Objective: To investigate the proximity of polyp distance on CT colonography (CTC) between supine and prone scans using an automated path-distance measurement tool and to correlate the path distance of polyps with that of colonoscopy.
Methods: Of 196 polyps in 85 patients, 98 polyps (25 <6 mm, 42 6-9.9 mm, 31 > or =10 mm) detected on supine and prone positions in 72 patients, were included. The location of each polyp, which was expressed as the distance from the tip of the rectum, was measured using an automated path-distance measurement tool and was compared between the two positions. The effect of colonic collapse on the proximity of polyp distance between the two scans was analyzed. The automated path distance of 50 polyps in the rectosigmoid colon was correlated with that of colonoscopy.

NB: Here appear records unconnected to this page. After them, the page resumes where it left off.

(* ===== verification/Frame.v ===== *)
(** * Rows no other operation touches

    Some rows are written by few programs: the operator's audit entries and
    responses, the definitions, and the budgets. [Framed R] says that a relation of
    rows before and after holds across a write of any other kind, and when a budget
    is dropped; then it holds across every program that writes no such row. [Kept R]
    adds the writers of entries and definitions, and the relation holds across every
    operation of the store that is not [spend] ([framed_or_spends]); with
    [KeptBudget R] across every operation ([framed_operation]), so across every
    history. *)
From stdpp Require Import relations.
From S2P Require Import Prelude Json Keys Outcome Journal Listen Types Store Index Admit Mailbox.
From S2P Require Import Triggers Lifecycle Control RunStore Logic Rows Steps Preserve Operations History.

Definition framed_family (f : string) : bool :=
  negb (existsb (str_eqb f) ["control_command"; "control_response"; "definitions"; "budget"]).
Definition framed_kind (kind : string) : bool := framed_family (family kind).
Lemma framed_partition f v : no_colon f = true → framed_family f = true → framed_kind (partition f v) = true.
Proof. intros Hf Hx. unfold framed_kind. by rewrite family_partition. Qed.
Lemma framed_partition_app f v t : no_colon f = true → framed_family f = true →
  framed_kind (partition f v +:+ ":" +:+ t) = true.
Proof.
  intros Hf Hx. unfold framed_kind, partition. rewrite string_app_assoc, (string_app_assoc ":").
  by rewrite family_app.
Qed.
Lemma framed_indexed kind : indexed kind = true → framed_kind kind = true.
Proof.
  unfold indexed, framed_kind, framed_family. intros Hi%bool_decide_eq_true.
  apply negb_true_iff, not_true_iff_false. intros (f & Hf%list_elem_of_In & Hk%bool_decide_eq_true)%existsb_exists.
  rewrite Hk in Hi. rewrite !elem_of_cons, elem_of_nil in Hf.
  destruct Hf as [->|[->|[->|[->|[]]]]]; by destruct Hi.
Qed.
Create HintDb framed.
#[export] Hint Extern 1 (framed_kind _ = true) =>
  (first [reflexivity | apply framed_partition; reflexivity | apply framed_partition_app; reflexivity
         | assumption]) : framed.

(** What storing a run writes: rows of its indexes, and its row. *)
Lemma stable_changes {R : relation rows} `{!PreOrder R} (before after : gmap Key cell) :
  (∀ kind id c, after !! (kind, id) = Some c → stable R (put_cell kind id c)) →
  (∀ kind id c, before !! (kind, id) = Some c → stable R (delete_row kind id)) →
  stable R (for_each (changes before after) apply_change).
Proof.
  intros Hp Hd. apply stable_for_each_in. intros [[kind id] o] H%elem_of_changes. simpl in *.
  destruct o as [v|]; simpl; [apply Hp, H|]. destruct H as [_ [v Hv]]. by eapply Hd.
Qed.
Lemma stable_store_run_indexed {R : relation rows} `{!PreOrder R} s (before : option StoredRun) :
  (∀ kind id c, indexed kind = true → stable R (put_cell kind id c)) →
  (∀ kind id, indexed kind = true → stable R (delete_row kind id)) →
  (∀ id c, stable R (put_cell "run" id c)) →
  stable R (store_run_indexed s (match before with Some o => indexes o | None => ∅ end)).
Proof.
  intros Hp Hd Hr. unfold store_run_indexed. apply stable_bind; [|intros; apply Hr].
  apply stable_changes; intros kind id c Hc.
  - apply Hp. apply (indexes_indexed s _ _ Hc).
  - apply Hd. destruct before as [o|]; [apply (indexes_indexed o _ _ Hc)|by rewrite lookup_empty in Hc].
Qed.

Class Framed (R : relation rows) : Prop := {
  framed_insert r kind id c : framed_kind kind = true → R r (<[(kind, id) := c]> r);
  framed_remove r kind id : framed_kind kind = true → R r (delete (kind, id) r);
  framed_unspent r root : R r (delete (("budget" : string), root) r)
}.
(** A budget may be written too. *)
Class KeptBudget (R : relation rows) : Prop :=
  kept_budget r root c : R r (<[(("budget" : string), root) := c]> r).

Section framed.
Context {R : relation rows} `{!PreOrder R, !Framed R}.

Lemma framed_put_cell kind id c : framed_kind kind = true → stable R (put_cell kind id c).
Proof. intros Hk r. by apply wp_put_cell, framed_insert. Qed.
Lemma framed_put {T} `{Row T} kind id (x : T) : framed_kind kind = true → stable R (put kind id x).
Proof. apply framed_put_cell. Qed.
Lemma framed_delete_row kind id : framed_kind kind = true → stable R (delete_row kind id).
Proof. intros Hk r. by apply wp_delete_row, framed_remove. Qed.
Lemma framed_delete_budget root : stable R (delete_row "budget" root).
Proof. intros r. by apply wp_delete_row, framed_unspent. Qed.
Lemma framed_changes before after :
  (∀ k c, before !! k = Some c ∨ after !! k = Some c → framed_kind k.1 = true) →
  stable R (for_each (changes before after) apply_change).
Proof.
  intros Hk. apply stable_changes; intros kind id c Hc; [apply framed_put_cell|apply framed_delete_row].
  - apply (Hk (kind, id) c). by right.
  - apply (Hk (kind, id) c). by left.
Qed.
Lemma framed_store_run_indexed s (before : option StoredRun) :
  stable R (store_run_indexed s (match before with Some o => indexes o | None => ∅ end)).
Proof.
  apply stable_store_run_indexed; intros; [by apply framed_put_cell, framed_indexed|
    by apply framed_delete_row, framed_indexed|by apply framed_put_cell].
Qed.
Lemma framed_store_run s : stable R (store_run s).
Proof. unfold store_run. apply stable_bind; [apply stable_find_run|]. intros old. apply framed_store_run_indexed. Qed.
Lemma framed_restore s s0 : stable R (store_run_indexed s (indexes s0)).
Proof. exact (framed_store_run_indexed s (Some s0)). Qed.
End framed.
#[export] Hint Resolve framed_put_cell framed_put framed_delete_row framed_delete_budget framed_store_run framed_restore : stable.
#[export] Hint Extern 1 (framed_kind _ = true) => (auto 1 with framed nocore) : stable.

Results: Mean difference of the automated path distances of polyps between the two positions was 2.6 cm and was not significantly different between the two positions (P > 0.05). Correlation coefficient (gamma) between the two positions was 0.9977. The difference of the distance of polyps between the groups with or without colonic collapse was not significant (P > 0.05). Automated path distance of 50 polyps in the sigmoid colon or rectum was generally well correlated with that on colonoscopy (gamma = 0.8005, P < 0.0001) and the mean difference was 5.1 cm. The mean difference increased as the polyp distance from the point of reference became further located, and reached significance when the distance was further than 30 cm from the tip of the rectum (P = 0.002).
Conclusion: Automated path distance of polyps matches closely between the two positions and is not influenced by the presence of collapsed segments. Polyps located 30 cm or further from the tip of the rectum on CTC do not match closely with that on colonoscopy.